───── Records supplied ─────
(** [Folder.find({ user, path: { $regex: pattern } })]; [None] when the
    database rejects the pattern. *)
Definition findByPathRegex (rx : Regex.engine) (userId : ObjectId)
  (pattern : string) (c : list Folder.doc) : option (list Folder.doc) :=
  match Regex.compile rx pattern with
  | None => None
  | Some matches =>
      Some (find (fun f => Nat.eqb (Folder.user f) userId
                           && matches (Folder.path f)) c)
  end.

(** ** Responses *)

Inductive response :=
| Json201 (folder : Folder.doc)
| Json200 (message : string) (folder : option Folder.doc)
| Json201Image (message : string) (image : Image.doc)
| Json200Image (message : string) (image : Image.doc)
| Status400 (message : string)
| Status404 (message : string)
| Status500 (message : string).

(** ** Object store *)

(** [destroyOk publicId] tells whether [cloudinary.uploader.destroy]
    resolves for that public id (otherwise it rejects). *)
Definition oracle := string -> bool.

(** The loop of the hard delete: each [destroy] sits in its own
    [try]/[catch], a rejection is logged and the loop goes on.  Returns the
    public ids [destroy] was called with. *)
Fixpoint destroyEachCaught (destroyOk : oracle) (imgs : list Image.doc)
  : list string :=
  match imgs with
  | [] => []
  | img :: rest =>
      if JsString.truthy (Image.cloudinaryPublicId img) then
        if destroyOk (Image.cloudinaryPublicId img)
        then Image.cloudinaryPublicId img :: destroyEachCaught destroyOk rest
        else Image.cloudinaryPublicId img :: destroyEachCaught destroyOk rest
      else destroyEachCaught destroyOk rest
  end.

(** The loop of the trash routes and of the cleanup: a rejected [destroy]
    leaves the loop.  Returns the calls made and whether the loop ran to
    its end. *)
Fixpoint destroyEach (destroyOk : oracle) (imgs : list Image.doc)
  : list string * bool :=
  match imgs with
  | [] => ([], true)
  | img :: rest =>
      if JsString.truthy (Image.cloudinaryPublicId img) then
        if destroyOk (Image.cloudinaryPublicId img)
        then let (l, b) := destroyEach destroyOk rest in
             (Image.cloudinaryPublicId img :: l, b)
        else ([Image.cloudinaryPublicId img], false)
      else destroyEach destroyOk rest
  end.

(** ** [routes/folders.js] *)

Definition nameMissing (name : string) : bool :=
  negb (JsString.truthy name) || negb (JsString.truthy (JsString.trim name)).

(** [POST /]: create a folder.  [newId] is the [_id] given to the new
    document. *)
Definition createFolder (newId userId : ObjectId) (name : string)
  (parentFolderId : option ObjectId) (s : store) : response * store :=
  if nameMissing name then (Status400 "Folder name is required", s)
  else
    let located :=
      match parentFolderId with
      | Some pid =>
          match findOne (fun f => Nat.eqb (Folder._id f) pid
                                  && Nat.eqb (Folder.user f) userId)
                        (folders s) with
          | None => None
          | Some parentFolder =>
              Some (Folder.path parentFolder ++ "/" ++ JsString.trim name)
          end
      | None => Some (JsString.trim name)
      end in
    match located with
    | None => (Status404 "Parent folder not found", s)
    | Some path =>
        let folder := Folder.mk newId (JsString.trim name) parentFolderId
                                userId path false None in
        match Folder.insert folder (folders s) with
        | None => (Status500 "Server error creating folder", s)
        | Some fs => (Json201 folder, mkStore fs (images s))
        end
    end.

(** [DELETE /soft/:folderId]: move a folder to the trash.  [tF] and [tI]
    are the two [new Date()] of the handler. *)
Definition softDeleteFolder (rx : Regex.engine) (tF tI : Date)
  (userId folderId : ObjectId) (s : store) : response * store :=
  match findOne (fun f => Nat.eqb (Folder._id f) folderId
                          && Nat.eqb (Folder.user f) userId) (folders s) with
  | None => (Status404 "Folder not found", s)
  | Some folder =>
      match findByPathRegex rx userId ("^" ++ Folder.path folder)
                            (folders s) with
      | None => (Status500 "Server error deleting folder", s)
      | Some foldersToDelete =>
          let folderIds := map Folder._id foldersToDelete in
          let fs := updateMany (fun f => inIds (Folder._id f) folderIds)
                               (Folder.setTrash true (Some tF)) (folders s) in
          let ims := updateMany (fun i => inIds (Image.folder i) folderIds)
                               (Image.setTrash true (Some tI)) (images s) in
          (Json200 "Folder and contents moved to trash" None, mkStore fs ims)
      end
  end.
Lemma unflatten_cases tf src root dry w :
  (∃ e, unflatten_track_file tf src root dry w = (Raise e, w)
        ∧ plan_track_file tf root w = (Raise e, w)) ∨
  (∃ loc w1, plan_track_file tf root w = (Return loc, w1) ∧ fs w1 = fs w ∧
     if sys_exists (track_new_path loc) (fs w)
     then unflatten_track_file tf src root dry w =
          (Return false, World (fs w) (log w1 ++ [(INFO, FileExists (track_new_path loc))]))
     else if dry then unflatten_track_file tf src root dry w = (Return true, w1)
     else (∃ e w', unflatten_track_file tf src root dry w = (Raise (exception_of e), w'))
          ∨ (∃ w', unflatten_track_file tf src root dry w = (Return true, w')
                   ∧ sys_exists (track_new_path loc) (fs w') = true)).
Proof.
  destruct (plan_track_file_cases tf root w) as [[e He]|(loc & lg & Hp)].
  { left. exists e. split; [by apply unflatten_raise | done]. }
  right. exists loc, (World (fs w) lg). split_and!; [done..|].
  destruct (sys_exists (track_new_path loc) (fs w)) eqn:Hex.
  - by rewrite (unflatten_skip _ _ _ _ _ _ _ Hp).
  - destruct dry; [by eapply unflatten_dry|].
    rewrite (unflatten_move _ _ _ _ _ _ Hp) by done.
    pose proof (move_chain_run (artist_dir loc) (album_dir loc) src
                  (track_new_path loc) (World (fs w) lg)) as Hc.
    match type of Hc with match ?c with _ => _ end => destruct c as [[[]|e] w'] end.
    + right. by exists w'.
    + left. destruct Hc as [oe ->]. by exists oe, w'.
Qed.

Lemma confirm_or_create_dir_run p w :
  confirm_or_create_dir p w =
  if sys_exists p (fs w) then (Return true, w)
  else match sys_mkdir p (fs w) with
       | inr s' => (Return true, World s' (log w))
       | inl e => (Raise (exception_of e), w)
       end.
Proof.
  unfold confirm_or_create_dir. rewrite bind_run. unfold os_path_exists.
  destruct (sys_exists p (fs w)); cbn [negb]; [done|].
  rewrite bind_run. unfold os_mkdir. by destruct (sys_mkdir p (fs w)).
Qed.

Lemma exception_of_cases oe :
  exception_of oe = ValueError ∨ ∃ err, exception_of oe = OSError err.
Proof. destruct oe; [right; by eexists|by left]. Qed.

(** Where lines 90-92 fail, they fail as the call of [os] that was
    reached fails in the state they end in, and they log nothing. *)
Lemma move_chain_raise ad ald src dst w e w' :
  (confirm_or_create_dir ad;; confirm_or_create_dir ald;; os_rename src dst) w
  = (Raise e, w') →
  log w' = log w ∧
  ∃ oe, e = exception_of oe ∧
    (sys_mkdir ad (fs w') = inl oe ∨ sys_mkdir ald (fs w') = inl oe
     ∨ sys_rename src dst (fs w') = inl oe).
Proof.
  assert (Hrest : ∀ w1, log w1 = log w →
    (confirm_or_create_dir ald;; os_rename src dst) w1 = (Raise e, w') →
    log w' = log w ∧
    ∃ oe, e = exception_of oe ∧
      (sys_mkdir ad (fs w') = inl oe ∨ sys_mkdir ald (fs w') = inl oe
       ∨ sys_rename src dst (fs w') = inl oe)).
  { intros w1 Hlog. rewrite bind_run, confirm_or_create_dir_run.
    assert (Hren : ∀ w2, log w2 = log w → os_rename src dst w2 = (Raise e, w') →
      log w' = log w ∧
      ∃ oe, e = exception_of oe ∧
        (sys_mkdir ad (fs w') = inl oe ∨ sys_mkdir ald (fs w') = inl oe
         ∨ sys_rename src dst (fs w') = inl oe)).
    { intros w2 Hlog2. unfold os_rename.
      destruct (sys_rename src dst (fs w2)) as [oe|s'] eqn:Hr; [|done].
      intros [= <- <-]. eauto 6. }
    destruct (sys_exists ald (fs w1)); [by apply Hren|].
    destruct (sys_mkdir ald (fs w1)) as [oe|s'] eqn:Hmk.
    - intros [= <- <-]. eauto 6.
    - by apply Hren. }
  rewrite bind_run, confirm_or_create_dir_run.
  destruct (sys_exists ad (fs w)); [by apply Hrest|].
  destruct (sys_mkdir ad (fs w)) as [oe|s'] eqn:Hmk.
  - intros [= <- <-]. eauto 6.
  - by apply Hrest.
Qed.
(* ===== verification/Lines.v ===== *)
(** * Lines and words

    The parts of Rust's [str] through which whole files are read as text:
    [from_utf8], [str::lines], [str::trim], [str::trim_start],
    [str::split_whitespace] and [str::contains].  A text is a list of bytes (the
    characters of [Text]); white space is Unicode's, in its UTF-8 encoding. *)

From S2P Require Import Prelude Bytes Text.

Local Open Scope Z_scope.

Definition LF : ascii := chr 10.
Definition CR : ascii := chr 13.

(** ** UTF-8 *)

Definition in_range (lo hi : Z) (c : ascii) : bool := (lo <=? code c) && (code c <=? hi).
Definition cont (c : ascii) : bool := in_range 128 191 c.

(** [core::str::from_utf8]: well-formed sequences, no overlong form, no
    surrogate, nothing past U+10FFFF. *)
Fixpoint utf8_valid (cs : list ascii) : bool :=
  match cs with
  | [] => true
  | a :: r =>
      if in_range 0 127 a then utf8_valid r
      else match r with
      | [] => false
      | b :: r2 =>
          if in_range 194 223 a then cont b && utf8_valid r2
          else match r2 with
          | [] => false
          | c :: r3 =>
              if in_range 224 239 a then
                (if code a =? 224 then in_range 160 191 b
                 else if code a =? 237 then in_range 128 159 b else cont b)
                && cont c && utf8_valid r3
              else match r3 with
              | [] => false
              | d :: r4 =>
                  in_range 240 244 a
                  && (if code a =? 240 then in_range 144 191 b
                      else if code a =? 244 then in_range 128 143 b else cont b)
                  && cont c && cont d && utf8_valid r4
              end
          end
      end
  end.

(** ** White space ([char::is_whitespace], on encoded text) *)

Definition ws1 (a : ascii) : bool := in_range 9 13 a || (code a =? 32).
Definition ws2 (a b : ascii) : bool := (code a =? 194) && ((code b =? 133) || (code b =? 160)).
Definition ws3 (a b c : ascii) : bool :=
  ((code a =? 225) && (code b =? 154) && (code c =? 128))
  || ((code a =? 226) && (code b =? 128)
      && (in_range 128 138 c || (code c =? 168) || (code c =? 169) || (code c =? 175)))
  || ((code a =? 226) && (code b =? 129) && (code c =? 159))
  || ((code a =? 227) && (code b =? 128) && (code c =? 128)).

(** Drop white space from the front of a sequence; the encodings as given. *)
Fixpoint drop_ws (two : ascii -> ascii -> bool) (three : ascii -> ascii -> ascii -> bool)
    (cs : list ascii) : list ascii :=
  match cs with
  | [] => []
  | a :: r =>
      if ws1 a then drop_ws two three r
      else match r with
      | [] => cs
      | b :: r2 =>
          if two a b then drop_ws two three r2
          else match r2 with
          | [] => cs
          | c :: r3 => if three a b c then drop_ws two three r3 else cs
          end
      end
  end.

Definition trim_start (cs : list ascii) : list ascii := drop_ws ws2 ws3 cs.
Definition trim_end (cs : list ascii) : list ascii :=
  reverse (drop_ws (fun b a => ws2 a b) (fun c b a => ws3 a b c) (reverse cs)).
Definition trim (cs : list ascii) : list ascii := trim_end (trim_start cs).

(** The pieces between white space, the empty ones too. *)
Definition cons_head (a : ascii) (ps : list (list ascii)) : list (list ascii) :=
  match ps with p :: ps => (a :: p) :: ps | [] => [[a]] end.

Fixpoint split_ws (cs : list ascii) : list (list ascii) :=
  match cs with
  | [] => [[]]
  | a :: r =>
      if ws1 a then [] :: split_ws r
      else match r with
      | [] => [[a]]
      | b :: r2 =>
          if ws2 a b then [] :: split_ws r2
          else match r2 with
          | [] => cons_head a (split_ws r)
          | c :: r3 => if ws3 a b c then [] :: split_ws r3 else cons_head a (split_ws r)
          end
      end
  end.

(** [str::split_whitespace] *)
Definition split_whitespace (cs : list ascii) : list (list ascii) := filter (fun p => p <> []) (split_ws cs).

(** ** Lines *)

(** [split_inclusive('\n')]: every piece but the last ends in a line feed, and
    no piece is empty. *)
Fixpoint split_inclusive (cs : list ascii) : list (list ascii) :=
  match cs with
  | [] => []
  | c :: r =>
      if decide (c = LF) then [c] :: split_inclusive r
      else match split_inclusive r with
      | [] => [[c]]
      | l :: ls => (c :: l) :: ls
      end
  end.

(** A line without its line feed, and without the carriage return before it. *)
Definition line_end (l : list ascii) : list ascii :=
  match reverse l with
  | c :: r =>
      if decide (c = LF) then
        match r with
        | d :: r' => if decide (d = CR) then reverse r' else reverse r
        | [] => []
        end
      else l
  | [] => l
  end.

(** [str::lines] *)
Definition lines (cs : list ascii) : list (list ascii) := line_end <$> split_inclusive cs.

(** [str::starts_with] and [str::contains] of a pattern that is a string. *)
Fixpoint starts_with (p cs : list ascii) : bool :=
  match p, cs with
  | [], _ => true
  | a :: p, c :: cs => bool_decide (a = c) && starts_with p cs
  | _ :: _, [] => false
  end.

Fixpoint contains (p cs : list ascii) : bool :=
  starts_with p cs || match cs with [] => false | _ :: cs => contains p cs end.

(** ** Lemmas *)

(** Each line followed by a line feed. *)
Definition unlines (ls : list (list ascii)) : list ascii := ls ≫= (fun l => l ++ [LF]).

(** A line that comes back as it was written: no line feed in it, no carriage
    return at its end. *)
Definition clean_line (l : list ascii) : Prop := (LF ∉ l) /\ last l <> Some CR.

#[export] Instance clean_line_dec l : Decision (clean_line l).
Proof. unfold clean_line. apply _. Defined.

Lemma split_inclusive_line l cs :
  LF ∉ l -> split_inclusive (l ++ LF :: cs) = (l ++ [LF]) :: split_inclusive cs.
Proof.
  induction l as [| c l IH]; intros H; cbn [app split_inclusive]; [by rewrite decide_True |].
  rewrite not_elem_of_cons in H. destruct H as [Hc Hl].
  rewrite decide_False by congruence. by rewrite IH.
Qed.

Lemma split_inclusive_rest l : LF ∉ l -> l <> [] -> split_inclusive l = [l].
Proof.
  induction l as [| c l IH]; intros H Hn; [done |]. cbn [split_inclusive].
  rewrite not_elem_of_cons in H. destruct H as [Hc Hl].
  rewrite decide_False by congruence. destruct l as [| d l]; [done |]. by rewrite IH.
Qed.

Lemma line_end_clean l : clean_line l -> line_end (l ++ [LF]) = l.
Proof.
  intros [_ Hl]. unfold line_end. rewrite reverse_app. change (reverse [LF]) with [LF].
  cbn [app]. rewrite decide_True by done. destruct (reverse l) as [| d r] eqn:E.
  - by rewrite <-(reverse_involutive l), E.
  - assert (l = reverse r ++ [d]) as Hld
      by (rewrite <-(reverse_involutive l), E, reverse_cons; done).
    rewrite decide_False.
    + rewrite reverse_cons. done.
    + intros ->. apply Hl. rewrite Hld. by rewrite last_snoc.
Qed.

Lemma line_end_rest l : LF ∉ l -> line_end l = l.
Proof.
  intros H. unfold line_end. destruct (reverse l) as [| d r] eqn:E; [done |].
  rewrite decide_False; [done |]. intros ->. apply H.
  rewrite <-(reverse_involutive l), E. rewrite elem_of_reverse. left.
Qed.

Lemma lines_line l cs : clean_line l -> lines (l ++ LF :: cs) = l :: lines cs.
Proof.
  intros H. unfold lines. rewrite split_inclusive_line by apply H. rewrite fmap_cons.
  by rewrite line_end_clean.
Qed.

(** Lines written with a line feed each are the lines read. *)
Lemma lines_unlines ls : Forall clean_line ls -> lines (unlines ls) = ls.
Proof.
  induction 1 as [| l ls Hl _ IH]; [done |].
  unfold unlines. cbn [mbind list_bind]. rewrite <-app_assoc. cbn [app].
  rewrite lines_line by done. by rewrite <-IH at 2.
Qed.

Lemma split_inclusive_concat cs : concat (split_inclusive cs) = cs.
Proof.
  induction cs as [| c cs IH]; [done |]. cbn [split_inclusive].
  case_decide; cbn [concat]; [by rewrite IH |].
  destruct (split_inclusive cs) as [| l ls]; cbn [concat app] in *; by rewrite IH.
Qed.

Lemma split_inclusive_pieces cs p :
  p ∈ split_inclusive cs -> exists l, (LF ∉ l) /\ (p = l ++ [LF] \/ p = l /\ l <> []).
Proof.
  revert p. induction cs as [| c cs IH]; intros p H; cbn [split_inclusive] in H;
    [by apply not_elem_of_nil in H |].
  case_decide as Hc.
  - apply elem_of_cons in H as [-> | H]; [| eauto]. exists []. subst c.
    split; [apply not_elem_of_nil | by left].
  - destruct (split_inclusive cs) as [| q ls] eqn:E.
    + apply list_elem_of_singleton in H as ->. exists [c].
      split; [rewrite list_elem_of_singleton; congruence | by right].
    + apply elem_of_cons in H as [-> | H]; [| apply IH; by right].
      destruct (IH q) as (l & Hl & Hq); [by left |]. exists (c :: l).
      split; [rewrite not_elem_of_cons; split; congruence || done |].
      destruct Hq as [-> | [-> _]]; [by left | by right].
Qed.

(** No line contains a line feed. *)
Lemma lines_no_LF cs l : l ∈ lines cs -> LF ∉ l.
Proof.
  unfold lines. rewrite list_elem_of_fmap. intros (p & -> & (q & Hq & [-> | [-> _]])%split_inclusive_pieces).
  - unfold line_end. rewrite reverse_app. change (reverse [LF]) with [LF]. cbn [app].
    rewrite decide_True by done. destruct (reverse q) as [| d r] eqn:E; [apply not_elem_of_nil |].
    assert (q = reverse r ++ [d]) as Hld
      by (rewrite <-(reverse_involutive q), E, reverse_cons; done).
    case_decide; [| by rewrite reverse_cons, <-Hld].
    intros Hr. apply Hq. rewrite Hld, elem_of_app. by left.
  - by rewrite line_end_rest.
Qed.

(** Text that begins and ends with printable ASCII is its own trimming. *)
Definition solid (c : ascii) : bool := in_range 33 126 c.

Lemma solid_range c : solid c = true -> 33 <= code c <= 126.
Proof. unfold solid, in_range. lia. Qed.

Lemma dec_solid n : 0 <= n -> Forall (fun c => solid c = true) (dec n).
Proof.
  intros H. eapply Forall_impl; [by apply dec_digits |]. intros c (d & Hd & ->).
  assert (exists k : nat, d = Z.of_nat k /\ (k < 10)%nat) as (k & -> & Hk) by (exists (Z.to_nat d); lia).
  do 10 (destruct k as [| k]; [done |]). lia.
Qed.

Lemma drop_ws_solid two three c r :
  solid c = true ->
  (forall b, two c b = false) -> (forall b d, three c b d = false) ->
  drop_ws two three (c :: r) = c :: r.
Proof.
  intros H%solid_range H2 H3. cbn [drop_ws].
  assert (ws1 c = false) as -> by (unfold ws1, in_range; lia).
  destruct r as [| b r]; [done |]. rewrite H2. destruct r as [| d r]; [done |]. by rewrite H3.
Qed.

Lemma trim_solid cs c d :
  head cs = Some c -> last cs = Some d -> solid c = true -> solid d = true -> trim cs = cs.
Proof.
  intros Hh Hl Hc Hd. unfold trim, trim_start. destruct cs as [| a r]; [done |].
  injection Hh as ->. rewrite drop_ws_solid; [| done | |].
  - unfold trim_end.
    destruct (reverse (c :: r)) as [| e s] eqn:E.
    { apply (f_equal reverse) in E. by rewrite reverse_involutive in E. }
    assert (e = d) as ->.
    { rewrite <-(reverse_involutive (c :: r)), E, reverse_cons, last_snoc in Hl. by injection Hl. }
    rewrite drop_ws_solid; [by rewrite <-E, reverse_involutive | done | |];
      intros; pose proof (solid_range _ Hd); unfold ws2, ws3, in_range; lia.
  - intros b. pose proof (solid_range _ Hc). unfold ws2. lia.
  - intros b e. pose proof (solid_range _ Hc). unfold ws3. lia.
Qed.

(** Words of printable ASCII. *)
Lemma split_ws_solid a r : solid a = true -> split_ws (a :: r) = cons_head a (split_ws r).
Proof.
  intros H%solid_range. cbn [split_ws].
  assert (ws1 a = false) as -> by (unfold ws1, in_range; lia).
  destruct r as [| b r2]; [done |].
  assert (ws2 a b = false) as -> by (unfold ws2; lia). destruct r2 as [| c r3]; [done |].
  by assert (ws3 a b c = false) as -> by (unfold ws3; lia).
Qed.

Lemma split_ws_word w rest :
  Forall (fun c => solid c = true) w ->
  split_ws (w ++ rest) = match split_ws rest with p :: ps => (w ++ p) :: ps | [] => [w] end.
Proof.
  induction 1 as [| a w Ha _ IH]; cbn [app].
  - destruct (split_ws rest) eqn:E; [| done]. exfalso. revert E. clear.
    assert (forall cs, split_ws cs <> []) as H; [| by apply H].
    intros [| a r]; [done |]. cbn [split_ws]. destruct (ws1 a); [done |].
    destruct r as [| b r2]; [done |]. destruct (ws2 a b); [done |].
    assert (forall ps, cons_head a ps <> []) as Hc by by intros [].
    destruct r2 as [| c r3]; [apply Hc |]. destruct (ws3 a b c); [done | apply Hc].
  - rewrite split_ws_solid by done. rewrite IH. by destruct (split_ws rest).
Qed.

Lemma split_whitespace_word w b rest :
  Forall (fun c => solid c = true) w -> w <> [] -> ws1 b = true ->
  split_whitespace (w ++ b :: rest) = w :: split_whitespace rest.
Proof.
  intros Hw Hn Hb. unfold split_whitespace. rewrite split_ws_word by done. cbn [split_ws]. rewrite Hb.
  rewrite app_nil_r, filter_cons_True by done. done.
Qed.

Lemma split_whitespace_last w :
  Forall (fun c => solid c = true) w -> w <> [] -> split_whitespace w = [w].
Proof.
  intros Hw Hn. unfold split_whitespace. pose proof (split_ws_word w [] Hw) as E. rewrite app_nil_r in E.
  rewrite E. cbn [split_ws]. by rewrite app_nil_r, filter_cons_True.
Qed.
─────
What to work on
From the data above, output only the lines between the line containing "split; [rewrite not_elem_of_cons;" and the line containing "assert (q = reverse r ++ [d]) as Hld", inclusive, exactly as written.

Answer box
      split; [rewrite not_elem_of_cons; split; congruence || done |].
      destruct Hq as [-> | [-> _]]; [by left | by right].
Qed.

(** No line contains a line feed. *)
Lemma lines_no_LF cs l : l ∈ lines cs -> LF ∉ l.
Proof.
  unfold lines. rewrite list_elem_of_fmap. intros (p & -> & (q & Hq & [-> | [-> _]])%split_inclusive_pieces).
  - unfold line_end. rewrite reverse_app. change (reverse [LF]) with [LF]. cbn [app].
    rewrite decide_True by done. destruct (reverse q) as [| d r] eqn:E; [apply not_elem_of_nil |].
    assert (q = reverse r ++ [d]) as Hld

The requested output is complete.